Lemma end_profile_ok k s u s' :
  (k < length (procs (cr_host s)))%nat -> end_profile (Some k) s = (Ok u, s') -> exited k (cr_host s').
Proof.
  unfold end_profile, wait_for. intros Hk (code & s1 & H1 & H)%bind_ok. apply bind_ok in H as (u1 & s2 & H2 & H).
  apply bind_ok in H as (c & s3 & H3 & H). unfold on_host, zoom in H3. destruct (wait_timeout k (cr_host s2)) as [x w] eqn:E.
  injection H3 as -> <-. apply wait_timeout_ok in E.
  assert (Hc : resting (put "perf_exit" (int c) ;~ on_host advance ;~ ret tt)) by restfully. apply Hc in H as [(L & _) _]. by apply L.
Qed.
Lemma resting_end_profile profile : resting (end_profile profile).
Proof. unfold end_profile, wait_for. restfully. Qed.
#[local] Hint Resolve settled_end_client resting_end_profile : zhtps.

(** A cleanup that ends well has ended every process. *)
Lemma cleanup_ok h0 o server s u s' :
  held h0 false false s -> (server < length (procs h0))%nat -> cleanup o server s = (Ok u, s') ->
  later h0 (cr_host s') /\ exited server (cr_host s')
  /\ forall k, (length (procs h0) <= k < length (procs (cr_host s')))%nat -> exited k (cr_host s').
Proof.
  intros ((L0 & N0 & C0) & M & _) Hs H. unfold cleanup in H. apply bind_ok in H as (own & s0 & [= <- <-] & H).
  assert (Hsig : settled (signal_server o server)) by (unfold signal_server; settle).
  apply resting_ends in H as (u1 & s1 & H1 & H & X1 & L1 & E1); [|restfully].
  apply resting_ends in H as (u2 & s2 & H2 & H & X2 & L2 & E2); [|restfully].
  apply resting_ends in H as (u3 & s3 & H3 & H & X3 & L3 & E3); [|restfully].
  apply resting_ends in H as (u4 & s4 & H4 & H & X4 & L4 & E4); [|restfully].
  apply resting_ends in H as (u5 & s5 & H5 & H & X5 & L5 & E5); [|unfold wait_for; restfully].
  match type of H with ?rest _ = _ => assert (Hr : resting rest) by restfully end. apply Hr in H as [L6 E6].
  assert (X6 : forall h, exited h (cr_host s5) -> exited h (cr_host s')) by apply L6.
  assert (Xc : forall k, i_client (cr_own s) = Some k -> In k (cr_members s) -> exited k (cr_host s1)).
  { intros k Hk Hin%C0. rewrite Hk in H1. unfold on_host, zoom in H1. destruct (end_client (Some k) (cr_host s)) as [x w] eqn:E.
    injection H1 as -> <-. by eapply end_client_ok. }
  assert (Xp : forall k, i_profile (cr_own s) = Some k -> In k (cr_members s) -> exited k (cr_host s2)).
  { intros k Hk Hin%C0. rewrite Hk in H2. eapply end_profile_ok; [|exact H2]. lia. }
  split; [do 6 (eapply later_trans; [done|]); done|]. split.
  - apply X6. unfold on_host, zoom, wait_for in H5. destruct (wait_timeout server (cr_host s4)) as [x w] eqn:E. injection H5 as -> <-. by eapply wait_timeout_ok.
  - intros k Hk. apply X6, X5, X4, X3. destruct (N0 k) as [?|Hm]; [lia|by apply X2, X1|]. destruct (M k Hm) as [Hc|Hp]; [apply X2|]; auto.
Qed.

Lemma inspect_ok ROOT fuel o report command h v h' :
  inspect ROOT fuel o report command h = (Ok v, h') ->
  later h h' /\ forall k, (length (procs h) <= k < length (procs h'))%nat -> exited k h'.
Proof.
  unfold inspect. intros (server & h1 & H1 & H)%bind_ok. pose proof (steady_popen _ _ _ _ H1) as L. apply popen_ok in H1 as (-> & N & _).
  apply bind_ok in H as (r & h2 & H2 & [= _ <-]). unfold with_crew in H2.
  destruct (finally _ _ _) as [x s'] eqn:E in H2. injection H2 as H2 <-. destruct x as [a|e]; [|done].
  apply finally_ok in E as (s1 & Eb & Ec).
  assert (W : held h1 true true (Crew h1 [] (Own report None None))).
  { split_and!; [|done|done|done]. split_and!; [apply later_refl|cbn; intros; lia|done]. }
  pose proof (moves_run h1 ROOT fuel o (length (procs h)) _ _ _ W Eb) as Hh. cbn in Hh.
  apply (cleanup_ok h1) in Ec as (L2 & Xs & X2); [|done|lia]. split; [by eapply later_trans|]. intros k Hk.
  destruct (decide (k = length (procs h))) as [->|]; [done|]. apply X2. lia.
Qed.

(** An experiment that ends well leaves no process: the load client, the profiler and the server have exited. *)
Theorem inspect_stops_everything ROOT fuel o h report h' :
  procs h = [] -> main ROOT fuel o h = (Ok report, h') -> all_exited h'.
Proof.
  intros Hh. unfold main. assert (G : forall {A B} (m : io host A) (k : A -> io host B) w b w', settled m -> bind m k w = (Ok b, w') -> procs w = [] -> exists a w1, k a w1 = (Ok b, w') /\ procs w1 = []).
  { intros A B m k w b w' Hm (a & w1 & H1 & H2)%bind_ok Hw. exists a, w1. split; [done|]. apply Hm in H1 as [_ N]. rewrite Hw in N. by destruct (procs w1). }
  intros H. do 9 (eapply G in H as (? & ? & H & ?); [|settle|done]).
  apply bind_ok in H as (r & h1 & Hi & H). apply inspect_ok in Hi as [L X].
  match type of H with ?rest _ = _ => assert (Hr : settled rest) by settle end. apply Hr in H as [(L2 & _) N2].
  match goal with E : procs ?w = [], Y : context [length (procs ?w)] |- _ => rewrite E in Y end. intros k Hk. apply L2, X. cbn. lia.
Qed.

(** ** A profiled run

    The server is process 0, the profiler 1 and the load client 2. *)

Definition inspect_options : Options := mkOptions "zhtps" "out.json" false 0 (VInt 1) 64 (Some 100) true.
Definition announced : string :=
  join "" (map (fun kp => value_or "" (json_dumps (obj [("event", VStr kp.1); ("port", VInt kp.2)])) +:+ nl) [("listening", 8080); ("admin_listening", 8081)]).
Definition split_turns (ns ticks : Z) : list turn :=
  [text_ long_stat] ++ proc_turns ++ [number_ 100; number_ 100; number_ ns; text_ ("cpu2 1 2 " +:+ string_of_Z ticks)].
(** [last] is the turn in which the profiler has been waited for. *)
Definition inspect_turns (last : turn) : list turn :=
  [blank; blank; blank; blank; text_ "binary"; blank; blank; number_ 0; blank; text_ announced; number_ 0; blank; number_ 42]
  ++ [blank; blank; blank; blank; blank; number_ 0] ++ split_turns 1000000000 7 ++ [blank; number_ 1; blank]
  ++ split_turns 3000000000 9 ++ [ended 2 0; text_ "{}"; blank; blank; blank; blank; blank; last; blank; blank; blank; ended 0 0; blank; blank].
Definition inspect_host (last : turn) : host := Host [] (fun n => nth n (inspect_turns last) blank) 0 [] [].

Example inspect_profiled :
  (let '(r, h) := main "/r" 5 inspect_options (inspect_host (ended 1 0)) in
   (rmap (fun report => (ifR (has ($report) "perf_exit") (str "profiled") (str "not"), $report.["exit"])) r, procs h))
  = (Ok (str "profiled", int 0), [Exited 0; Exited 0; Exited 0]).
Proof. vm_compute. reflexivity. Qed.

■ ■ ■ ■ ■ ■ ■

• _PROBLEM TO SOLVE_: Write down, word for word, the lines above from the one containing "(** An experiment" through the one containing "(** ** A profiled run", both ends included.

• _SOLUTION_:
(** An experiment that ends well leaves no process: the load client, the profiler and the server have exited. *)
Theorem inspect_stops_everything ROOT fuel o h report h' :
  procs h = [] -> main ROOT fuel o h = (Ok report, h') -> all_exited h'.
Proof.
  intros Hh. unfold main. assert (G : forall {A B} (m : io host A) (k : A -> io host B) w b w', settled m -> bind m k w = (Ok b, w') -> procs w = [] -> exists a w1, k a w1 = (Ok b, w') /\ procs w1 = []).
  { intros A B m k w b w' Hm (a & w1 & H1 & H2)%bind_ok Hw. exists a, w1. split; [done|]. apply Hm in H1 as [_ N]. rewrite Hw in N. by destruct (procs w1). }
  intros H. do 9 (eapply G in H as (? & ? & H & ?); [|settle|done]).
  apply bind_ok in H as (r & h1 & Hi & H). apply inspect_ok in Hi as [L X].
  match type of H with ?rest _ = _ => assert (Hr : settled rest) by settle end. apply Hr in H as [(L2 & _) N2].
  match goal with E : procs ?w = [], Y : context [length (procs ?w)] |- _ => rewrite E in Y end. intros k Hk. apply L2, X. cbn. lia.
Qed.

(** ** A profiled run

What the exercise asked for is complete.